El testimonio de Pablo
Esto también lo sabía el apóstol Pablo que decía: “Porque la tierra bebiendo la lluvia que viene a menudo sobre ella, y produciendo esa hierba oportuna para quienes la cultivan, recibe bendiciones de Dios; pero (cuando) produce espinas y abrojos, y es reprobada, próxima a la maldición, cuyo fin es la combustión” (Hb 6,7-8). ¿Acaso el Apóstol dice esto de esa tierra? Pero la tierra ni recibe bendiciones de Dios, cuando bebe la lluvia y produce fruto; ni tampoco recibe maldiciones de Dios si produce espinas y abrojos después de la lluvia
La palabra de Dios exige la práctica de obras buenas
Pero nuestra tierra, esto es nuestro corazón, si recibe frecuentemente sobre sí la lluvia de la doctrina de la Ley y da el fruto de las obras, recibe bendiciones. En cambio, si no tiene una obra espiritual, sino espinas y abrojos, es decir las preocupaciones del mundo, o los deseos de la voluptuosidad y de las riquezas, “es reprobada y (está) próxima a la maldición, cuyo fin será la combustión”. Por eso cada uno de los oyentes, cuando viene para escuchar, recibe la lluvia de la palabra de Dios; y si ciertamente da el fruto de una buena obra, conseguirá la bendición. En cambio, si desprecia la palabra de Dios que recibió frecuentemente y se somete a la solicitud de los asuntos seculares y los placeres sensuales, como quien ahoga la palabra bajo las espinas, se procurará una maldición en vez de una bendición, y en lugar de un final en la bienaventuranza encontrará un final en la combustión.
“A su tiempo”
Por tanto, “les daré, dice (la Escritura) la lluvia a su tiempo” (Lv 26,4). (Era) necesario agregar a su tiempo. Porque como esa lluvia terrena, si viene inoportunamente, esto es, como cuando se recogen los frutos del campo, cuando el trigo se airea, parecerá más perjudicial que benéfica, así también a esos a los que se confía la administración de la lluvia de la palabra de Dios, deben observar esto: ofrecerla a su tiempo, como dice la Escritura; es decir, no dar la palabra de Dios ni al bebedor ni al ebrio, ni al alma ocupada en otras cosas, cuando no puede estar atenta o cuando está atada a la enfermedad de algún vicio, y presta el oído interior no al doctor, sino al propio morbo. Por consiguiente, conjeture prudentemente en qué momento puede vacar el espíritu, el oyente esté sobrio, vigilante, atento y allí provea la lluvia a su tiempo; así, en el Evangelio, se ordena que “el servidor fiel y prudente dé a su tiempo la medida de trigo a los consiervos” (cf. Lc 12,42).

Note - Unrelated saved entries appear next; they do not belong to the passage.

(** * Profiler session lifecycle (tensorflow/core/profiler/lib/profiler_session.cc)

    A shallow embedding of [ProfilerSession]: the options merge rule
    [GetOptions], the constructor, [Status], [CollectDataInternal],
    [CollectData] and the destructor.  External collaborators (the process
    lock, the clock, the collector plugins, their factory, the post-processing
    step and the logger) act on an explicit [World]; every call to one of them
    is appended to the world's call history, so that statements about which
    calls happen, and in which order, are statements about that history.
    The session's own [mutex_] only serialises [Status] and
    [CollectDataInternal]; member functions run one at a time here, so it
    does not appear.  The platform macro is a boolean of the environment. *)

From Stdlib Require Import ZArith String List Bool Lia.
Import ListNotations.
Local Open Scope Z_scope.

(* ================================================================== *)
(** ** tensorflow::Status *)

Inductive Code :=
| ALREADY_ACTIVE      (* the process lock is held by another session *)
| UNIMPLEMENTED       (* errors::Unimplemented *)
| INTERNAL
| UNAVAILABLE.

Inductive Status :=
| OK
| Error (code : Code) (message : string).

Definition ok (s : Status) : bool :=
  match s with OK => true | Error _ _ => false end.

Module errors.
Definition Unimplemented (message : string) : Status := Error UNIMPLEMENTED message.
End errors.

(* ================================================================== *)
(** ** ProfileOptions *)

(** Modelled from the spec: the options message (profiler_options.proto is not
    part of the sources): a version marker, the flag carried by the old
    format, a scheduled absolute start timestamp in nanoseconds (a signed
    64-bit quantity, where a value <= 0 means start immediately) and the
    remaining collector-specific fields, kept as an association list from
    field name to value. *)
Record ProfileOptions := {
  version : Z;
  include_dataset_ops : bool;
  start_timestamp_ns : Z;
  other_fields : list (string * Z)
}.

Definition set_include_dataset_ops (b : bool) (o : ProfileOptions) : ProfileOptions :=
  {| version := version o;
     include_dataset_ops := b;
     start_timestamp_ns := start_timestamp_ns o;
     other_fields := other_fields o |}.

(** A default-constructed message: every field at its zero value. *)
Definition ProfileOptions_empty : ProfileOptions :=
  {| version := 0; include_dataset_ops := false;
     start_timestamp_ns := 0; other_fields := [] |}.
(* ===== verification/Prelude.v ===== *)
(** * rust-baremetal: a verification library for the kernel

    The program is a small RISC-V kernel in Rust (src/kernel/src): a 32-bit, one-hart
    machine with Sv32 paging, a table of four processes, a scheduler, fork,
    exec, exit, wait and write, and the assembly that enters and leaves it.  The library
    translates it function by function into an executable state-and-outcome monad and
    proves what its parts promise to each other.

    ** How the program fits together

    [main] sets up the heap, the trap vectors, the [KERNEL] object, the kernel's page
    table and the first process, and calls [scheduler].  The scheduler picks a process
    and calls [switch]; the process goes through [forkret] or the end of [sched] to user
    mode; a trap enters through [uservec] and [usertrap], which serves a system call or
    yields, and returns through [prepare_return] and [userret].  In the kernel, an
    interrupt goes through [kernelvec] and [kerneltrap].  Every process has a lock, the
    table has the [KERNEL] lock, and both disable interrupts on a stack kept per hart.

    ** The layers

    - _Words._  [Pte], [PteProps]: virtmemory.rs, lines 1 to 196: page-table entries,
      addresses and satp as 32-bit words.
    - _Machine._  [Machine]: memory in bytes, CSRs (csr.rs), the [Cpu] record; the classes
      [Env] and [EnvLaws] stand for what is not under src/: the buddy heap, the spin
      mutex, the linker's symbols, function addresses and the embedded programs.
      [SimpleEnv] is an instance of both, which the witnesses compute with.
    - _Interrupts, locks, heap._  [Cpu]: [interrupt_*], [push_interrupt_off] and
      [pop_interrupt_off] (trap.rs, kernel.rs), [IntMutex] (lock.rs).  [Allocator]:
      [LockedHeap] and [FrameAllocator] (allocator.rs).
    - _Page tables._  [PageTable]: [PageTable::new/free/walk/map/unmap] word for word over
      memory.  [PtMap] gives a table its meaning, a finite map from pages to frames and
      permissions ([pt_rep]), and restates the operations as insertion and deletion.
      [Sv32] is the hart's own translation, from the privileged architecture, and proves
      that it reads the same map.  [PtProps]: the properties.
    - _Address spaces._  [Vm]: [Kvm], [Uvm], the copies in and out.  [VmSpec] ([uvm_rep]: a
      [Uvm] is a map from user pages to frames, and the heap's frames are accounted for
      exactly), [UserMem], [VmLoad], [KvmSpec]: the specifications; [UvmProps],
      [KernelProps]: the properties.
    - _Console and frame._  [Uart] (uart.rs and the macros of main.rs); [Trapframe]
      (process/trapframe.rs).
    - _Assembly._  [Asm]: the instruction lists of [switch] (process.rs), [kernelvec]
      (trap.rs), [uservec] and [userret] (trap/trampoline.rs), with a semantics of the
      instructions they use, memory accesses translated under satp.  [AsmSpec],
      [AsmProps].
    - _Processes._  [Process], [Kernel], [Sched], [Trap]: process.rs, kernel.rs, trap.rs and
      kernel/syscall: data, table operations, the life of a process, the trap handlers and
      system calls.  The state is a [Sys]: the machine, the kernel object, the [KERNEL]
      lock.
    - _The running system._  [System]: [main] up to [scheduler] ([main_boot]), and a step
      relation on configurations: the hart's place ([running]), the suspended threads
      ([resume]) and the [Sys].
    - _Specifications of the kernel._  [Abs] is an abstract machine of processes, without
      memory, locks or interrupts, with its invariants.  [Calm] has a program logic
      ([wpd]) that excludes the outcomes a broken discipline would have and allows the
      panics the code means to raise; [KernelSpec], [ProcSpec], [ThreadSpec] and
      [TrapSpec] match every stretch of kernel code with steps of [Abs]; [Refine] puts them
      together.  [Keeps]: fields that code leaves alone, whatever its outcome.
      [SchedSpec], [ExecSpec], [KexecSpec], [FrameSpec], [MemSpec], [ForkSpec], [WaitSpec],
      [ExitSpec], [BootSpec]: specifications of the scheduler's choice, of [kexec], of trap
      frames, and of the operations on the table: fork, wait, exit, its construction at
      boot.
    - _The memory of the running system._  [Layout]: who owns which frame of the heap
      ([laid]: the kernel's page table and each entry's address space and trap frame, all
      apart) and what one process's work may change ([isolated]).  [Touch], [TouchCode]: a
      logic for code that allocates nothing, which writes inside a given set of addresses
      and moves no frame; the scheduler, the traps and write, exit and yield are in it.
      [ExecAny], [LayoutSpec]: exec, fork, wait and the copies to user memory, on a layout.
      [LayoutCode]: every stretch of kernel code.  [BootRun]: the layout at the end of boot.
      [Isolation]: the steps of [System] with the program held to what the hart's
      translation lets it store to, and the invariant of what they reach.  [TrapReady]: what
      [prepare_return] leaves for the trampoline, in every state in which a program runs.
      [Interrupts]: a process between an interrupt and its next turn.
    - _Properties._  [ExecProps], [ForkProps], [WaitProps], [ExitProps], [SyscallProps], [SysProps],
      [SchedProps], [BootProps], [IsolProps], [TrapProps]; [SyscallRun]: the pieces of a
      system call and the whole.  [Fixtures] and [Scenario] hold the concrete states and the
      executable driver of the witnesses.

    ** How code is translated

    A function of the source is a definition of the same name (a method has its type in
    front, or not where the name is unique).  [M S A] is a function from a state to an
    [outcome]: the function returns, panics with the constructor of its own message, has
    undefined behaviour or faults, spins for ever on a lock, or runs out of a loop's fuel.
    Arithmetic is on 32 bits with the overflow checks of the dev profile ([add32] and the
    like panic), bit operations are those of [Z], an index or slice of the console's buffer
    is checked ([set_index], [slice_to]).  A result or option is an [option], and
    [?] is the bind written with a question mark.  [self] is passed and returned where the
    method changes it.  Dropping a value is explicit.

    A function that calls [switch] is cut there, [f_enter] before and [f_leave] after, and
    the locals that live across are in [resume].  A step of [System] is a stretch of code
    between two such places or between two places at which an interrupt is let in.  A
    system call runs with interrupts on, so it is cut into pieces ([syscall_enter],
    [syscall_more]) with the locals between them in [cont]: at each byte it prints, at each
    argument of [exec] and before [kexec], and on both sides of the lock in [kwait].
    [fork] and [exit] hold a guard throughout.  The whole calls ([syscall] and those it
    makes) are definitions of their own, which [SyscallRun.syscall_in_pieces] proves equal
    to their pieces.

    A specification is [wpo fails m Q s]: run from [s], [m] returns with [Q], or does not
    return and [fails] holds.  With [False] this is total correctness ([wp]), with [True]
    partial ([wlp]).  The specifications of the code that allocates are proved for any
    [fails], each bound on the heap's room being weakened to [room] or [fails]: the
    properties of single operations take the first reading, the invariant of the running
    system, where a full heap may panic, the second.

    ** What the theorems show

    - C1: for everything the system can reach, from power-on through any interleaving of
      processes, traps and interrupts, it refines [Abs].  C11, C12, C31, C32: it keeps the
      locking and interrupt discipline, loses no wakeup, keeps the tree of processes and
      the balance of locks.
    - C2 to C4: memory of the running system: a step changes what belongs to the process
      at work and nothing of the others or of the kernel; every frame has one owner; a
      program reaches its own pages only.  C15: the kernel's text never changes, and the
      stores of the kernel that the model lets succeed are those its own table allows.
      C40: the address that [wait] is given is not checked like an access of the program,
      which can so write into its trap frame or stop the kernel.
    - C5: [main] boots from power-on to a table in which init is ready to run.  C7 to C10:
      [kfork] copies the parent; [kexec] builds the new program or leaves the old one
      alone; [kwait] collects a zombie, or goes to sleep, or fails; [kexit] makes the caller a
      zombie, gives its children to init and wakes who waits.  C25: the system call
      [exec], from the words in the caller's registers to the new program.  C39:
      [sys_write] prints what the program wrote.
    - C13, C33: the scheduler picks the process that ran least, and a runnable process is
      overtaken a bounded number of times.
    - C16, C19, C20: a trap, a switch and an interrupt in the kernel are transparent to the
      code they suspend.  C17, C18: in the running system the code of the trampoline does
      the very steps of [System]: the frame and the registers that [prepare_return] sets
      take [uservec] to [usertrap] on the process's own kernel stack and [userret] back to
      the program.  C21: the kernel's identity map is write-xor-execute.  C22: in
      every reachable configuration the trampoline is at one address for the kernel and
      every process, and user mode reaches neither it nor the trap frame.
    - C6, C23, C24, C26: the hart reads a page table as the code means it; [map] inserts,
      [unmap] deletes, [walkaddr] and the hart agree.  [PtProps.map_checks]: what [map]
      refuses; [PtProps.free_leaks_tables]: what [free] leaks.
    - C34 to C37: growing, dropping and loading an address space, and
      the copies, in terms of the bytes the program sees.
    - C27 to C30: frames are exclusive; the mutex; interrupt nesting; the codec of entries.
      C38: the console's buffer, whose accesses are all in bounds.
    - C14: an interrupt inside a system call, and whatever runs until the call goes on,
      leaves the call's place and locals and the memory of its process as they were.
      [SyscallRun.syscall_in_pieces]: with no interrupt, the pieces of a system call are the
      system call, and the running system goes through them; C1, C2 and the others hold
      with any interrupts between them.

    ** Fuel and bounds

    The loops of [map], [unmap], [alloc], [load] and [clone] are given the number of pages
    of the range, which their specifications show to be enough (the result is never
    [OutOfFuel]).  [free_req] gets three levels for a tree of two.  [digits] gets more
    digits than a 32-bit number has.  The searches for the end of a user string and of the
    argument vector have no bound in the code: their fuel is a parameter ([code] takes
    it), the step relation allows any, and [UvmProps.copy_in_str_reads] says that any fuel
    longer than the string is enough.  The runs of [Scenario] use 10.

    ** What is not modelled

    - More than one hart: the code reads its id nowhere.  The spin lock of another hart is
      therefore a lock that never becomes free.
    - The small heap blocks of [Vec], [String], [Arc] and [format!]: values are passed as
      lists.  Frames, page tables and trap frames are allocated.
    - Interrupts at every instruction: between two places of a system call at which one is
      let in, the code reads the caller's own memory and entry, which nothing else
      changes, or runs inside a critical section.  The exception is [kexec], one piece with
      a critical section for each frame it allocates: another process can run, and
      allocate, while it builds the new address space, which nothing reaches before it is
      installed.
    - What a user program does: a step of user code may change any memory in C1 and the
      other theorems on [reachable], which need no assumption on it.  In the theorems on
      [creachable] it stores bytes where the hart's translation through its own table
      allows, and a trap writes its frame, as [uservec] does (C17).
    - The translation of the kernel's own accesses: loads and stores go to physical memory.
      The kernel's map is the identity (C21), so what is left of it is a check: a load or
      store outside RAM is a fault, and, once paging is on, a store to the text is one
      too ([storable]; C15 proves that these are the stores the table refuses).
    - The kernel's stacks as memory: the locals of Rust functions are values.
    - The debug! lines, which [DEBUG] turns off ([debug_off]), are left out at their call
      sites, and a panic is an outcome of its own ([panic_handler] prints and loops).
    - The empty stubs of system calls that no program can reach, build.rs, the user
      programs. *)
From stdpp Require Export base tactics option list list_numbers numbers gmap sets.
From Stdlib Require Export ZArith Lia.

Diversas clases de disposición para recibir la palabra de Dios
Pero también hay otro modo de comprender esto que se manda de dar la lluvia a su tiempo. He aquí un niño, y niño en la fe: necesita la lluvia, pero una lluvia de leche (cf. Rm 14,1; 1 Co 3,2); porque así lo dice aquel que sabía dispensar la lluvia a su tiempo: “Les dio a beber leche, no un alimento sólido; porque aún no podían soportarlo” (1 Co 3,2). Después de esto progresa en la fe, “crece en edad y en sabiduría” (cf. Lc 2,52), sin duda es apto para recibir un alimento más sólido (cf. Hb 5,14). Alguien se ha enfermado, y no a causa del tiempo, sino que por su debilidad no puede tomar las cosas que son sólidas; por ejemplo, no puede recibir completamente una enseñanza sobre la castidad: es necesario compadecerse y medir la doctrina a la cualidad de sus fuerzas y conceder las nupcias a los tales. Esto es alimentar con verduras a los enfermos (cf. Rm 14,2), y adaptar a las cualidades de esa alma como una lluvia tenue de la palabra y semejante a un rocío. En cambio, hay otra tierra que puede recibir fuertes lluvias, soportar incluso los ríos de la palabra de Dios y conducir rápidos torrentes (cf. Jn 7,38). Porque sobre estos tales el profeta dice en los Salmos: “Y les darás a beber el torrente de tus delicias” (Sal 35 [36],9).